OPINION. Fermetures de lits régulières, temps d’attente interminables aux urgences, pénurie chronique de personnels soignants, manque de matériel, sélection des patients en soins critiques… Généalogie du mal qui ronge l’hôpital public.
L’hôpital public, depuis son lointain ancêtre Hôtel Dieu, financé et administré par les rois, clergés, ordres hospitaliers et bienfaiteurs successifs, a eu comme mission, je dirais même comme vocation au sens spirituel, d’accueillir tous les malades, particulièrement les plus humbles, qu’on entassait dans des salles communes et même pendant longtemps dans les mêmes lits. Les médecins, assistés de religieuses et religieux, les y soignaient. Les progrès de la médecine et de la chirurgie (Ambroise Paré, Laënnec, Pasteur, Charcot) sont dus aussi à ces « cobayes » qui pouvaient ainsi bénéficier de soins gratuits.
Cette dimension charitable avait donné à l’hôpital public, en raison de la gratuité des soins et de la pauvreté des malades qui le fréquentaient, une connotation péjorative, ceux qui avaient les moyens de se soigner le faisaient à leur domicile ou plus tard dans les maisons de santé privées. Les différentes épidémies ou pandémies (pestes, tuberculose, grippe espagnole) si elles ont renforcé considérablement le recours à l’hôpital n’ont pas pour autant redoré son blason. Il a longtemps véhiculé l’image d’un lieu de soins où on venait mourir.

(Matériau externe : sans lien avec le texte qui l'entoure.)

(** The two-chunk corpus of the worked example. *)
Definition chunkA : Chunk := mkChunk "pets.txt" 0 "cat dog" (Some narrative).
Definition chunkB : Chunk := mkChunk "pets.txt" 1 "dog bird" (Some narrative).

(** The sum of a list of reals. *)
Definition Rsum (l : list R) : R := fold_right Rplus 0%R l.

(** The weight a vector gives a key, [vec.get(key) || 0]. *)
Definition weightOf {num} `{JsNumber num} (vec : Map num) (key : string) : num :=
  getOrZero (Map_get vec key).

(** All the weights of a vector are non-negative reals. *)
Definition nonNegative (vec : Map R) : Prop :=
  Forall (fun entry => (0 <= snd entry)%R) vec.

(** Binary64 vectors on which the program is run below:
    [{a: 1, b: 1, c: 1}], [{p: 0.1, q: 0.2, r: 0.3}] and
    [{r: 1, q: 1, p: 1}]. *)
Definition unitVector3 : Map float :=
  [("a", num_lit 1 1); ("b", num_lit 1 1); ("c", num_lit 1 1)].

(** An array with each item tagged by its position, counted from [start]. *)
Fixpoint tagFrom {A} (start : nat) (l : list A) : list (nat * A) :=
  match l with
  | [] => []
  | x :: rest => (start, x) :: tagFrom (S start) rest
  end.

(** Position [p] ranks before position [q]: its score is higher, or the
    scores are equal and [p] comes first in the corpus. *)
Definition ranksBefore (scoreAt : nat -> R) (p q : nat) : Prop :=
  (scoreAt q < scoreAt p)%R \/ (scoreAt p = scoreAt q /\ p < q).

Et pourtant une recherche médicale brillante, mondialement reconnue pour ses découvertes et innovations (premières vaccinations, stéthoscope, techniques anesthésiques et chirurgicales nouvelles, naissance de la psychiatrie moderne…) s’y exerce faisant de l’hôpital public un lieu d’enseignement indispensable et reconnu dans lequel les médecins font obligatoirement leurs premières armes même s’il reste encore profondément marqué par un aspect humanitaire et caritatif qui en éloigne souvent les médecins illustres et les malades favorisés.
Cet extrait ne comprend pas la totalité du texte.